We'd have to have a conditional check, providing one set of rules for enabled modules and another set for disabled ones, and since the rule for disabled ones would still not be guaranteed correct, we'd end up falling back to the regex at times. I don't think that the extra code provides us much. If you feel strongly about it, please create a patch, but I'm skeptical.
Coder relies on many coding standards and constants as capitals is a pretty universal coding standard. I don't understand why you're suggesting the extra work. It's would actually be a different approach than coder takes for every other rule.
#20
@dougreen: "I don't understand why you're suggesting the extra work" : simply because in the current situation, some warnings are actually wrong and can cause users of coder.module to lose time wondering why the module claims they are using unquoted constants when in fact they are not.
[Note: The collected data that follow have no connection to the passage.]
Lemma recoverOutboxTx_steps (release : bool) (batch : Z) (locked : list Z) (n : Z)
    (w w' : World) :
  Inv (w_db w) -> recoverOutboxTx batch locked w = (Ok n, w') ->
  steps release (w_db w) (w_db w').
Proof.
  intros Hinv Hm. unfold recoverOutboxTx in Hm. skip Hm.
  next Hm w1 H1. apply clock_timestamp_ok in H1 as [_ H1].
  next Hm w2 H2. apply ret_ok in Hm as [_ ->].
  pose proof (ob_id _ (inv_outbox _ Hinv)) as Hkey. rewrite <- H1 in *.
  eapply foldM_outbox; [| | |exact H2].
  - clear H2. intros b x b1 w3 w4 Hx _ Hm. unfold recover_row in Hm.
    next Hm w5 H5. apply clock_timestamp_ok in H5 as [_ H5].
    next Hm w6 H6. apply clock_timestamp_ok in H6 as [_ H6]. rewrite H5 in H6.
    next Hm w7 H7. apply ret_ok in Hm as [_ ->]. rewrite <- H6 in Hx |- *.
    eapply outbox_put; [|exact H7]. intros y Hy Hc. rewrite Hx in Hy. injection Hy as <-.
    by constructor.
  - apply skip_locked_limit_NoDup. rewrite order_by_perm. by apply rows_NoDup.
  - intros x Hx. apply skip_locked_limit_spec in Hx as [Hx _]. rewrite order_by_perm in Hx.
    apply rows_spec in Hx as (k & Hk & _). by rewrite (Hkey _ _ Hk).
Qed.

Lemma PruneOutbox_steps (release : bool) (request : OutboxPruneRequest) (locked : list Z) :
  refines release (PruneOutbox request locked).
Proof.
  intros w r w' Hinv Hm. unfold PruneOutbox in Hm.
  destruct (prune_statuses request) as [|s l] eqn:Hs.
  { injection Hm as _ <-. reflexivity. }
  destruct (prune_DryRun request).
  { unfold bind, get_db, clock_timestamp, ret in Hm. injection Hm as _ <-. reflexivity. }
  revert w r w' Hinv Hm. apply withTx_refines. intros w r w' Hinv Hm.
  unfold prune_delete in Hm. skip Hm.
  next Hm w1 H1. apply clock_timestamp_ok in H1 as [_ H1].
  next Hm w2 H2. apply modify_ok in H2 as ->. apply ret_ok in Hm as [_ ->]. simpl.
  rewrite H1. apply rtc_once. exists OnRetention. apply step_prune.
  - apply map_filter_subseteq.
  - intros k x Hx Hc. apply map_lookup_filter_Some. split; [done|]. simpl.
    intros (y & Hy & Hin)%list_elem_of_fmap.
    apply skip_locked_limit_spec in Hin as [Hin _]. rewrite order_by_perm in Hin.
    apply rows_spec in Hin as (k' & Hk' & Hp).
    pose proof (ob_id _ (inv_outbox _ Hinv) _ _ Hk') as Hid.
    assert (k' = k) as -> by congruence. rewrite Hx in Hk'. injection Hk' as <-.
    apply outbox_is_true in Hc. unfold prunable in Hp. rewrite Hc in Hp.
    apply andb_true_iff in Hp as [Hp%bool_decide_eq_true _]. revert Hp.
    unfold prune_statuses. destruct (prune_IncludePublished request),
      (prune_IncludeDead request), (prune_IncludePending request); set_solver.
Qed.

(** ** Expired leases *)

Lemma insert_dead_letter_ignore_ok (id aid : Z) (code reason : string) (count : Z) (u : unit)
    (w w' : World) :
  (forall k x, db_dead_letters (w_db w) !! k = Some x -> dead_TaskID x <> id) ->
  insert_dead_letter_ignore id aid code reason count w = (Ok u, w') ->
  exists l, dead_TaskID l = id /\ db_dead_letters (w_db w) !! dead_ID l = None
    /\ dead_RedriveTaskID l = None /\ dead_letters_check l = true
    /\ w_db w' = put_dead_letter (dead_ID l) l (w_db w).
Proof.
  unfold insert_dead_letter_ignore. intros Hno Hm.
  next Hm w1 H1. apply transaction_now_ok in H1 as [_ H1].
  next Hm w2 H2. apply nextval_ok in H2. skip Hm. rewrite H2, H1 in *.
  skip Hm as Hck. apply negb_false_iff in Hck.
  destruct (rows _ (db_dead_letters (w_db w))) as [|y ys] eqn:Hr.
  - skip Hm as Hf. apply modify_ok in Hm as ->. apply taken_false in Hf.
    match type of Hck with dead_letters_check ?x = _ => exists x end.
    split_and!; try done. simpl. by rewrite ?H2, ?H1.
  - exfalso. assert (Hy : y ∈ rows (fun l => dead_TaskID l =? id) (db_dead_letters (w_db w)))
      by (rewrite Hr; left).
    apply rows_spec in Hy as (k & Hk & Hid%Z.eqb_eq). by apply (Hno k y).
Qed.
Seeing how coder.module works, it obviously makes sense to have this error appear, but from the module user's POV, it is very counter-intuitive : the module is a code quality feature and yet it throws incorrect warnings when developers use best current practices (defined constants instead of inline strings). Which image does that project about the overall drupal quality ? IMHO, not as great an image as we would all wish.
#21
@fgm, if the module developer follows code standards and uses upper case constants, there should be no false positives. Sorry for being so dense here, but I believe that this patch does properly not catch the problem in #10, but does catch the problem if they use lower case or mixed case text. Please give me an example.
#22
I've tested this and I think it's good to go.
Cheers,
Stella
#23
Stella, since you've tested it, can you also commit it? Thanks!
#24
Committed.
#25
Automatically closed -- issue fixed for two weeks with no activity.